“For year 16 of the series we had to pivot to something imaginative,” said DPO artistic director and conductor Neal Gittleman. “Over several months, we assembled the pieces needed to create a streamlined presentation that recreates the traditional Stained Glass-in-church experience.”
Following the same programming concept from past seasons, the 2020-2021 Virtual Stained Glass Series Concerts include a traditional classical symphony, music by an African-American or African-descended composer, and a gospel finale.
In particular, the concerts will feature Beethoven’s rhythmic, beautiful Fourth Symphony, a continuation of a celebration by the DPO of the 250th anniversary of Beethoven’s birth. The performance was recorded and presented this past fall as the DPO returned to the Schuster Center’s Mead Theatre stage during COVID-19 to perform together in a safe, socially-distanced manner.
In addition, the concert includes a work by African-American composer Florence Price, the first African-American woman to have her music played by a major symphony orchestra. However, until 10 years ago, her repertoire was largely forgotten until new homeowners of her Chicago resident stumbled upon a trunk filled with her music during a renovation. The DPO will perform Price’s moving “Adoration.”
The June 13 concert program opened with an introduction, invocation and benediction from Kent O. Johnson, pastor of New Season Ministry. The finale included the New Season Ministry choir, under the direction of music director Ray Turner, performing an original song entitled “My Worship” as well as the uplifting “Back Where I Belong,” arranged by Gittleman and accompanied by music from the DPO. The powerful Felita LaRock is the featured soloist. “Back Where I Belong” is notably written by Dr.
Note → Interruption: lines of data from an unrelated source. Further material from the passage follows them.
(* ===== verification/PgsqlTransactions.v ===== *)
(** PostgreSQL transactions: the map of queues that the plugin keeps refines one global
    list of waiting queries, for any interleaving of messages of any connections
    and of timers. *)
From S2P Require Import Pgsql.
From stdpp Require Import list.
#[local] Open Scope Z_scope.

Section Transactions.
Context {UC : Unicode} {W : Type} {PW : ProcWatcher W}.

(** * Specification *)

(** The queries that wait for a response, over all connections and in order of
    arrival; how many there have been; the completed pairs of a query and its
    response, in order of completion. *)
Record spec := {
  waiting : list PgsqlTransaction;
  seen : nat;
  completed : list (PgsqlTransaction * PgsqlMessage);
  watcher : W
}.

Definition key_of (t : PgsqlTransaction) : bytes := TcpHashable (t_tuple t).

(** The first query of a connection, and the others. *)
Fixpoint take_first (key : bytes) (l : list PgsqlTransaction) : option (PgsqlTransaction * list PgsqlTransaction) :=
  match l with
  | [] => None
  | t :: l =>
      if decide (key_of t = key) then Some (t, l)
      else '(u, l') ← take_first key l; Some (u, t :: l')
  end.

(** The transactions of a list of queries, numbered from [n]. *)
Fixpoint calls (n : nat) (m : PgsqlMessage) (tuple : TcpTuple) (c : CmdlineTuple) (queries : list bytes)
    : list PgsqlTransaction :=
  match queries with
  | [] => []
  | q :: queries => newTransaction n m tuple c q :: calls (S n) m tuple c queries
  end.

(** A message of a connection, in a direction, or the timer of the transaction with a
    number and a connection. *)
Inductive action :=
| AMessage (m : PgsqlMessage) (tuple : TcpTuple) (dir : Z)
| ATimer (t : PgsqlTransaction).

Definition spec_message (s : spec) (m : PgsqlMessage) (tuple : TcpTuple) (dir : Z) : spec :=
  let '(c, w) := FindProcessesTuple (IpPort tuple) (watcher s) in
  let m := m <| m_TcpTuple := Some tuple |> <| m_Direction := dir |> <| m_CmdlineTuple := Some c |> in
  if m_IsRequest m then
    let new := calls (seen s) m tuple c (pgsqlQueryParser (m_Query m)) in
    {| waiting := waiting s ++ new; seen := (seen s + length new)%nat; completed := completed s; watcher := w |}
  else
    match take_first (TcpHashable tuple) (waiting s) with
    | None => {| waiting := waiting s; seen := seen s; completed := completed s; watcher := w |}
    | Some (t, l) => {| waiting := l; seen := seen s; completed := completed s ++ [(t, m)]; watcher := w |}
    end.

Definition spec_step (s : spec) (a : action) : spec :=
  match a with
  | AMessage m tuple dir => spec_message s m tuple dir
  | ATimer t =>
      {| waiting := filter (fun u => ~ (t_ptr u = t_ptr t /\ key_of u = key_of t)) (waiting s);
         seen := seen s; completed := completed s; watcher := watcher s |}
  end.

(** The event of a completed pair. *)
Definition event (send_request send_response : bool) (x : PgsqlTransaction * PgsqlMessage) : MapStr :=
  let '(t, m) := x in
  list_to_map (
    [(bs "dst", MEndpoint (t_Dst t)); (bs "src", MEndpoint (t_Src t)); (bs "timestamp", MTime (t_ts t));
     (bs "pgsql", MMap (response_fields m)); (bs "bytes_out", MInt (m_Size m));
     (bs "method", MStr (t_Method t)); (bs "query", MStr (t_Query t))] ++
    (if send_response then [(bs "response", MStr (DumpInCSVFormat (m_Fields m) (m_Rows m)))] else []) ++
    (if send_request then [(bs "request", MStr (t_Request_raw t))] else []) ++
    [(bs "responsetime", MInt (millis32 (time_Sub (m_Ts m) (t_ts t))));
     (bs "status", MStr (if m_IsError m then ERROR_STATUS else OK_STATUS));
     (bs "type", MStr (bs "pgsql"))]).

(** * Implementation *)

Definition exec (st : Pgsql * W) (a : action) : outcome (Pgsql * W) :=
  match a with
  | AMessage m tuple dir =>
      let '(r, st) := handlePgsql st m tuple dir in let! _ := r in Ret st
  | ATimer t => let! pgsql := expireTransaction (fst st) t in Ret (pgsql, snd st)
  end.

Fixpoint execs (st : Pgsql * W) (acts : list action) : outcome (Pgsql * W) :=
  match acts with
  | [] => Ret st
  | a :: acts => let! st := exec st a in execs st acts
  end.

(** The plugin's queues are the global list, sorted by connection. *)
Definition refines (st : Pgsql * W) (s : spec) : Prop :=
  (forall key, pending (fst st) key = filter (fun t => key_of t = key) (waiting s)) /\
  allocated (fst st) = seen s /\ snd st = watcher s /\
  results (fst st) = Some (map (event (Send_request (fst st)) (Send_response (fst st))) (completed s)).

(** The waiting queries have different numbers, and no response yet. *)
Definition spec_ok (s : spec) : Prop :=
  NoDup (t_ptr <$> waiting s) /\ Forall (fun t => (t_ptr t < seen s)%nat /\ t_Pgsql t = Some ∅) (waiting s).

(** * Lists *)

Lemma sublist_kept {A} (f : A -> nat) (P : A -> Prop) k l :
  sublist k l -> NoDup (f <$> l) -> Forall P l -> NoDup (f <$> k) /\ Forall P k.
Proof.
  intros Hs Hd Hl. split; [eapply sublist_NoDup; [exact Hd|by apply fmap_sublist]|].
  clear Hd. induction Hs; decompose_Forall_hyps; auto.
Qed.

Lemma take_first_spec key l :
  match take_first key l with
  | None => filter (fun t => key_of t = key) l = []
  | Some (t, l') =>
      exists l1 l2, l = l1 ++ t :: l2 /\ l' = l1 ++ l2 /\ key_of t = key /\
        filter (fun t => key_of t = key) l1 = []
  end.
Proof.
  induction l as [|t l IH]; [done|]. cbn [take_first]. case_decide as E.
  - by exists [], l.
  - destruct (take_first key l) as [[u l']|]; cbn [mbind option_bind].
    + destruct IH as (l1 & l2 & -> & -> & Hu & Hf). exists (t :: l1), l2. repeat split; try done.
      by rewrite filter_cons_False.
    + by rewrite filter_cons_False.
Qed.

Lemma calls_key n m tuple c queries key :
  filter (fun t => key_of t = key) (calls n m tuple c queries) =
  if decide (TcpHashable tuple = key) then calls n m tuple c queries else [].
Proof.
  revert n. induction queries as [|q queries IH]; intros n; cbn [calls]; [by case_decide|].
  assert (key_of (newTransaction n m tuple c q) = TcpHashable tuple) as E
    by (unfold newTransaction; by destruct (endpoints _ _ _)).
  case_decide; [rewrite filter_cons_True by congruence|rewrite filter_cons_False by congruence];
    by rewrite IH.
Qed.

Lemma calls_ok n m tuple c queries :
  Forall (fun t => (n <= t_ptr t < n + length queries)%nat /\ t_Pgsql t = Some ∅) (calls n m tuple c queries) /\
  NoDup (t_ptr <$> calls n m tuple c queries) /\ length (calls n m tuple c queries) = length queries.
Proof.
  revert n. induction queries as [|q queries IH]; intros n; cbn [calls]; [split; [done|split; [constructor|done]]|].
  destruct (IH (S n)) as (H1 & H2 & H3).
  assert (t_ptr (newTransaction n m tuple c q) = n /\ t_Pgsql (newTransaction n m tuple c q) = Some ∅) as [E1 E2]
    by (unfold newTransaction; by destruct (endpoints _ _ _)).
  split; [|split].
  - constructor; [rewrite E1, E2; cbn; split; [lia|done]|].
    eapply Forall_impl; [exact H1|]. cbn. intros t [? ?]. split; [lia|done].
  - cbn. constructor; [|done]. rewrite E1. intros (t & Et & Hin)%list_elem_of_fmap.
    rewrite list.Forall_forall in H1. apply H1 in Hin. lia.
  - cbn. by rewrite H3.
Qed.

Lemma index_of_filter ptr l :
  NoDup (t_ptr <$> l) ->
  match index_of ptr l with
  | Some i => (exists t, l !! i = Some t /\ t_ptr t = ptr) /\ take i l ++ drop (S i) l = filter (fun t => t_ptr t <> ptr) l
  | None => filter (fun t => t_ptr t <> ptr) l = l
  end.
Proof.
  induction l as [|t l IH]; [done|]. cbn [index_of fmap list_fmap]. intros [Hn Hd]%list.NoDup_cons. specialize (IH Hd).
  case_decide as E.
  - split; [by exists t|]. rewrite filter_cons_False by (intros H; by apply H). cbn [take drop app]. symmetry.
    apply filter_all. rewrite list.Forall_forall. intros u Hu Ep. apply Hn, list_elem_of_fmap. exists u. split; [congruence|exact Hu].
  - destruct (index_of ptr l) as [i|]; cbn [fmap option_fmap option_map].
    + destruct IH as [? IH]. split; [done|]. rewrite filter_cons_True by done. cbn [take drop app]. by f_equal.
    + rewrite filter_cons_True by done. by f_equal.
Qed.

(** * The simulation *)

Lemma pending_insert pgsql k l key :
  pending (pgsql <| transactionsMap := <[k := l]> (transactionsMap pgsql) |>) key =
  if decide (k = key) then l else pending pgsql key.
Proof.
  unfold pending. cbn [transactionsMap set_field]. case_decide as E;
    [subst; by rewrite lookup_insert_eq|by rewrite lookup_insert_ne].
Qed.

Lemma pending_delete pgsql k key :
  pending (pgsql <| transactionsMap := delete k (transactionsMap pgsql) |>) key =
  if decide (k = key) then [] else pending pgsql key.
Proof.
  unfold pending. cbn [transactionsMap set_field]. case_decide as E;
    [subst; by rewrite lookup_delete_eq|by rewrite lookup_delete_ne].
Qed.

(** Two plugins that differ in the queues only. *)
Definition same_rest (p q : Pgsql) : Prop :=
  allocated p = allocated q /\ results p = results q /\
  Send_request p = Send_request q /\ Send_response p = Send_response q.

Lemma add_queries_spec m tuple c queries pgsql :
  let pgsql' := foldl (add_query m tuple c) pgsql queries in
  (forall key, pending pgsql' key =
     if decide (TcpHashable tuple = key) then pending pgsql key ++ calls (allocated pgsql) m tuple c queries
     else pending pgsql key) /\
  allocated pgsql' = (allocated pgsql + length queries)%nat /\ results pgsql' = results pgsql /\
  Send_request pgsql' = Send_request pgsql /\ Send_response pgsql' = Send_response pgsql.
Proof.
  revert pgsql. induction queries as [|q queries IH]; intros pgsql; cbn [foldl calls].
  - split; [intros key; case_decide; by rewrite ?app_nil_r|]. by rewrite Nat.add_0_r.
  - destruct (IH (add_query m tuple c pgsql q)) as (H1 & H2 & H3). split; [|split; [rewrite H2; cbn; lia|exact H3]].
    intros key. rewrite H1. unfold add_query.
    change (pending (pgsql <| allocated := ?n |> <| transactionsMap := ?x |>) key)
      with (pending (pgsql <| transactionsMap := x |>) key).
    rewrite pending_insert. case_decide as E; [|done]. subst. cbn. by rewrite <- app_assoc.
Qed.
Schneata Shyne-Turner and Ray Turner.
This virtual performance can be viewed by visiting www.vimeo.com/559182176. It will be available for viewing until Sunday, June 27.
“The cool thing about the streamed version is that each church will have its own custom version, with an introduction, invocation and benediction by the church’s pastor, and, if possible, a videoed performance by the church’s choir and musicians without the orchestra,” said Gittleman. “And we can make custom versions available to more churches than we could typically serve with live performances, including smaller churches where the orchestra wouldn’t fit. So, I hope we’ll be able to release several more versions of the stream throughout the summer.”